*TASK DIRECTIONS*
Set down a word-for-word copy of the data below, limited to the lines from the first through the line with "repositories/pluginCapabilities.ts)".

*DATASET RECORDS*
_ _ _ _

(* ===== verification/Capabilities.v ===== *)
(** * Capabilities of plugins
    (packages/plugin-sdk/src/kernel/capabilities.ts,
    apps/server/src/plugin/capabilityBroker.ts and the grants of packages/db:
    repositories/pluginCapabilities.ts)

    Requests for capabilities with a scope, the strings that a user consents to, the
    grants that the broker keeps and the checks that enforcement points make.  A
    scope is stored as JSON and read back; [None] is the empty record that stands for
    no scope. *)

From Stdlib Require Import ZArith Lia Bool Ascii String List.
From stdpp Require Import base decidable list.
From S2P Require Import Prelude Codec Json.
Import Codec Json.
Local Open Scope Z_scope.

Module Capabilities.

Abbreviation text := (list Z).

Section Capabilities.
Context {N : Type} `{!NumberText N}.
(** The platform's URL parser: the protocol of a URL that it accepts. *)
Variable url_protocol : text -> option text.

(** ** Requests and scopes *)

Inductive CapabilityScope :=
| CurrentChat
| SelectedChats (chatIds : list text)
| Chat (chatId : text)
| All
| User
| Workspace (workspaceId : option text)
| Installation
| Origins (origins : list text)
| Custom (params : json N).

(** A name is a string, or what a lookup finds in the prototype of objects. *)
Inductive Name :=
| Str (s : text)
| Inherited (s : text).

Inductive ScopeSpec :=
| Shorthand (s : text)
| Scope (s : CapabilityScope).

Record CapabilityRequest := MkRequest { name : Name; scope : option ScopeSpec }.

Record CapabilityGrant := MkGrant { grantName : Name; grantScope : option CapabilityScope; grantRevision : Z; grantedAt : Z }.

Definition CAPABILITY_NAMES : list text := map lit
  ["chats.read.current"; "chats.read.selected"; "chats.read.all"; "chats.list"; "chats.search"; "chats.write.plugin";
   "chats.write.assistant"; "chats.edit.own"; "chats.delete.own"; "chats.draft"; "storage.installation"; "storage.user";
   "storage.workspace"; "storage.chat"; "storage.blobs"; "ui.panel"; "ui.overlay"; "ui.overlay.full"; "ui.modal"; "ui.commands";
   "ui.surfaces"; "ui.global-shortcuts"; "ui.messageBlock"; "ui.notification"; "compute.worker"; "compute.backend";
   "jobs.background"; "network.domains"; "auth.connections"; "secrets.use"; "files.pick"; "files.save"; "clipboard.read";
   "clipboard.write"; "notifications.show"; "audio.play"; "camera.request"; "microphone.request"; "system.openExternal";
   "services.provide"; "services.connect"; "storage.kv"; "files.plugin"; "files.system"; "network.http"; "network.websocket";
   "network.tcp"; "network.udp"; "network.listen"; "network.dns"; "network.local"; "network.private"; "network.metadata";
   "network.listen.public"; "process.spawn"; "process.exec"; "process.signal"; "system.env.read"; "system.info";
   "system.unrestricted"; "secrets.manageOwn"; "secrets.reveal"; "models.list"; "models.invoke"; "models.stream";
   "providers.read"; "providers.register"; "providers.configure"; "database.core.read"; "database.core.write";
   "jobs.longRunning"; "scheduler.register"; "settings.read"; "settings.write"; "characters.read"; "characters.write";
   "lorebook.read"; "lorebook.write"; "chats.read"; "chats.write"; "diagnostics.own"; "server.routes"; "server.middleware"]%string.

Definition LEGACY_ALIAS : list (text * text) := map (fun kv => (lit (fst kv), lit (snd kv)))
  [("chat.read", "chats.read.current"); ("chat.write", "chats.write.plugin"); ("characters.read", "chats.read.current");
   ("characters.write", "chats.write.plugin"); ("lorebook.read", "chats.read.current"); ("lorebook.write", "chats.write.plugin");
   ("prompt.inspect", "chats.read.current"); ("prompt.modify", "chats.write.plugin"); ("providers.register", "compute.backend");
   ("ui.toolbar", "ui.commands"); ("ui.sidebar", "ui.panel"); ("ui.messageActions", "ui.commands"); ("ui.shell", "ui.panel");
   ("clipboard.read", "clipboard.read"); ("clipboard.write", "clipboard.write"); ("notifications", "notifications.show");
   ("server.routes", "compute.backend")]%string.

(** The properties that every object inherits. *)
Definition inherited : list text := map lit
  ["constructor"; "__defineGetter__"; "__defineSetter__"; "hasOwnProperty"; "__lookupGetter__"; "__lookupSetter__"; "isPrototypeOf";
   "propertyIsEnumerable"; "toString"; "valueOf"; "__proto__"; "toLocaleString"]%string.

(** [LEGACY_ALIAS[value]] *)
Definition alias (value : text) : option Name :=
  match map_get value LEGACY_ALIAS with
  | Some n => Some (Str n)
  | None => if bool_decide (value ∈ inherited) then Some (Inherited value) else None
  end.

Definition isValidOrigin (s : text) : bool :=
  match url_protocol s with Some p => bool_decide (p = lit "https:") || bool_decide (p = lit "http:") | None => false end.

(** [/^[a-z0-9.-]+$/i] *)
Definition host_char (c : Z) : bool :=
  ((97 <=? c) && (c <=? 122)) || ((65 <=? c) && (c <=? 90)) || ((48 <=? c) && (c <=? 57)) || (c =? 46) || (c =? 45).

Definition is_host (s : text) : bool := negb (bool_decide (s = [])) && forallb host_char s.

(** [s.includes(p)] *)
Fixpoint includes (p s : text) : bool :=
  match expect p s with
  | Some _ => true
  | None => match s with [] => false | _ :: r => includes p r end
  end.

Definition length16 (t : text) : Z := zsum (map (fun p => if p <? 65536 then 1 else 2) t).

Definition parseCapability (raw : text) : option CapabilityRequest :=
  let value := trim_text raw in
  if bool_decide (value = []) || (128 <? length16 value) then None
  else match expect (lit "network:") value with
  | Some s =>
      if bool_decide (s = lit "*") then Some (MkRequest (Str (lit "network.domains")) (Some (Scope All)))
      else if negb (isValidOrigin s) && negb (is_host s) then None
      else let origin := if includes (lit "://") s then s else lit "https://" ++ s in
           Some (MkRequest (Str (lit "network.domains")) (Some (Scope (Origins [origin]))))
  | None =>
      if bool_decide (value = lit "files:plugin") then Some (MkRequest (Str (lit "storage.installation")) None)
      else if bool_decide (value = lit "files:user-selected") then Some (MkRequest (Str (lit "files.pick")) None)
      else if bool_decide (value = lit "legacy.trusted") then None
      else if bool_decide (value ∈ CAPABILITY_NAMES) then Some (MkRequest (Str value) None)
      else match alias value with Some n => Some (MkRequest n None) | None => None end
  end.

Definition strings (l : list (json N)) : list text := omap (fun v => match v with JStr s => Some s | _ => None end) l.

Definition shorthand (s : text) : option CapabilityScope :=
  if bool_decide (s = lit "current-chat") then Some CurrentChat
  else if bool_decide (s = lit "selected-chats") then Some (SelectedChats [])
  else if bool_decide (s = lit "all") then Some All
  else if bool_decide (s = lit "user") then Some User
  else if bool_decide (s = lit "installation") then Some Installation
  else None.

Definition record_scope (kind : text) (record : list (text * json N)) : option CapabilityScope :=
  if bool_decide (kind = lit "current-chat") then Some CurrentChat
  else if bool_decide (kind = lit "selected-chats") then
    Some (SelectedChats (match map_get (lit "chatIds") record with Some (JArr l) => strings l | _ => [] end))
  else if bool_decide (kind = lit "chat") then match map_get (lit "chatId") record with Some (JStr s) => Some (Chat s) | _ => None end
  else if bool_decide (kind = lit "all") then Some All
  else if bool_decide (kind = lit "user") then Some User
  else if bool_decide (kind = lit "workspace") then
    Some (Workspace (match map_get (lit "workspaceId") record with Some (JStr s) => Some s | _ => None end))
  else if bool_decide (kind = lit "installation") then Some Installation
  else if bool_decide (kind = lit "origins") then
    match map_get (lit "origins") record with
    | Some (JArr l) => match strings l with [] => None | o => Some (Origins o) end
    | _ => None
    end
  else if bool_decide (kind = lit "custom") then
    match map_get (lit "params") record with Some (JObj o) => Some (Custom (JObj o)) | Some (JArr l) => Some (Custom (JArr l)) | _ => None end
  else None.

(** The value may be missing. *)
Definition parseCapabilityScope (value : option (json N)) : option CapabilityScope :=
  match value with
  | Some (JStr s) => shorthand s
  | Some (JObj record) => match map_get (lit "kind") record with Some (JStr kind) => record_scope kind record | _ => None end
  | _ => None
  end.

Definition resolve (s : option ScopeSpec) : option CapabilityScope :=
  match s with Some (Shorthand t) => shorthand t | Some (Scope c) => Some c | None => None end.

(** A scope as it is stored: a shorthand is a string, which has no kind. *)
Definition stored (s : option ScopeSpec) : option CapabilityScope := match s with Some (Scope c) => Some c | _ => None end.

Definition same_kind (a b : CapabilityScope) : bool :=
  match a, b with
  | CurrentChat, CurrentChat | SelectedChats _, SelectedChats _ | Chat _, Chat _ | All, All | User, User | Workspace _, Workspace _
  | Installation, Installation | Origins _, Origins _ | Custom _, Custom _ => true
  | _, _ => false
  end.

Definition name_eqb (a b : Name) : bool :=
  match a, b with
  | Str s, Str t => bool_decide (s = t)
  | Inherited s, Inherited t => bool_decide (s = t)
  | _, _ => false
  end.

Definition grantSatisfies (grant : CapabilityGrant) (request : CapabilityRequest) : bool :=
  if negb (name_eqb (grantName grant) (name request)) then false
  else match resolve (scope request) with
  | None => true
  | Some want =>
      match grantScope grant with
      | None => false
      | Some All => true
      | Some has =>
          if negb (same_kind has want) then false
          else match has, want with
          | Chat a, Chat b => bool_decide (a = b)
          | SelectedChats l, Chat c => bool_decide (c ∈ l)
          | Origins l, Origins k => forallb (fun o => bool_decide (o ∈ l)) k
          | _, _ => true
          end
      end
  end.

(** ** Stored grants *)

Record CapabilityGrantEntry := MkEntry {
  pluginId : text;
  entryName : text;
  entryScope : option CapabilityScope;
  revision : Z;
  entryGrantedAt : Z;
  expiresAt : option Z;
  revokedAt : option Z
}.

Record Revoked := MkRevoked { revokedPlugin : text; revokedName : text; revokedRevision : Z }.

(** The table and the events on the bus. *)
Record State := MkState { rows : list CapabilityGrantEntry; events : list Revoked }.

Definition is_row (p n : text) (e : CapabilityGrantEntry) : bool := bool_decide (pluginId e = p) && bool_decide (entryName e = n).

Definition get (p n : text) (l : list CapabilityGrantEntry) : option CapabilityGrantEntry := List.find (is_row p n) l.

Definition active (now : Z) (e : CapabilityGrantEntry) : bool :=
  match revokedAt e with
  | Some _ => false
  | None => match expiresAt e with None => true | Some t => now <? t end
  end.

Definition listActive (p : text) (now : Z) (l : list CapabilityGrantEntry) : list CapabilityGrantEntry :=
  stable_sort (fun a b => list_cmp zcmp (entryName a) (entryName b) <=? 0)
    (List.filter (fun e => bool_decide (pluginId e = p) && active now e) l).

(** Issue or issue again; the broker gives no expiry. *)
Definition grant (p n : text) (s : option CapabilityScope) (now : Z) (l : list CapabilityGrantEntry) : list CapabilityGrantEntry :=
  match get p n l with
  | Some _ => map (fun e => if is_row p n e then MkEntry p n s (revision e + 1) now None None else e) l
  | None => l ++ [MkEntry p n s 1 now None None]
  end.

Definition mark_revoked (now : Z) (e : CapabilityGrantEntry) : CapabilityGrantEntry :=
  MkEntry (pluginId e) (entryName e) (entryScope e) (revision e) (entryGrantedAt e) (expiresAt e)
    (match revokedAt e with Some t => Some t | None => Some now end).

Definition revoke_row (p n : text) (now : Z) (l : list CapabilityGrantEntry) : list CapabilityGrantEntry :=
  map (fun e => if is_row p n e then mark_revoked now e else e) l.

Definition revoke_rows (p : text) (now : Z) (l : list CapabilityGrantEntry) : list CapabilityGrantEntry :=
  map (fun e => if bool_decide (pluginId e = p) then mark_revoked now e else e) l.

(** ** The broker *)

Definition toGrant (e : CapabilityGrantEntry) : CapabilityGrant := MkGrant (Str (entryName e)) (entryScope e) (revision e) (entryGrantedAt e).

(** What a string of the user's permissions is consent to. *)
Definition consent_of (request : CapabilityRequest) (raw : text) : option CapabilityRequest :=
  if name_eqb (Str raw) (name request) then Some request
  else match parseCapability raw with
  | Some parsed => if grantSatisfies (MkGrant (name parsed) (resolve (scope parsed)) 0 0) request then Some parsed else None
  | None => None
  end.

Fixpoint consentFor (request : CapabilityRequest) (grantedPermissions : list text) : option CapabilityRequest :=
  match grantedPermissions with
  | [] => None
  | raw :: r => match consent_of request raw with Some c => Some c | None => consentFor request r end
  end.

_ _ _ _

*EXPECTED OUTPUT*
(* ===== verification/Capabilities.v ===== *)
(** * Capabilities of plugins
    (packages/plugin-sdk/src/kernel/capabilities.ts,
    apps/server/src/plugin/capabilityBroker.ts and the grants of packages/db:
    repositories/pluginCapabilities.ts)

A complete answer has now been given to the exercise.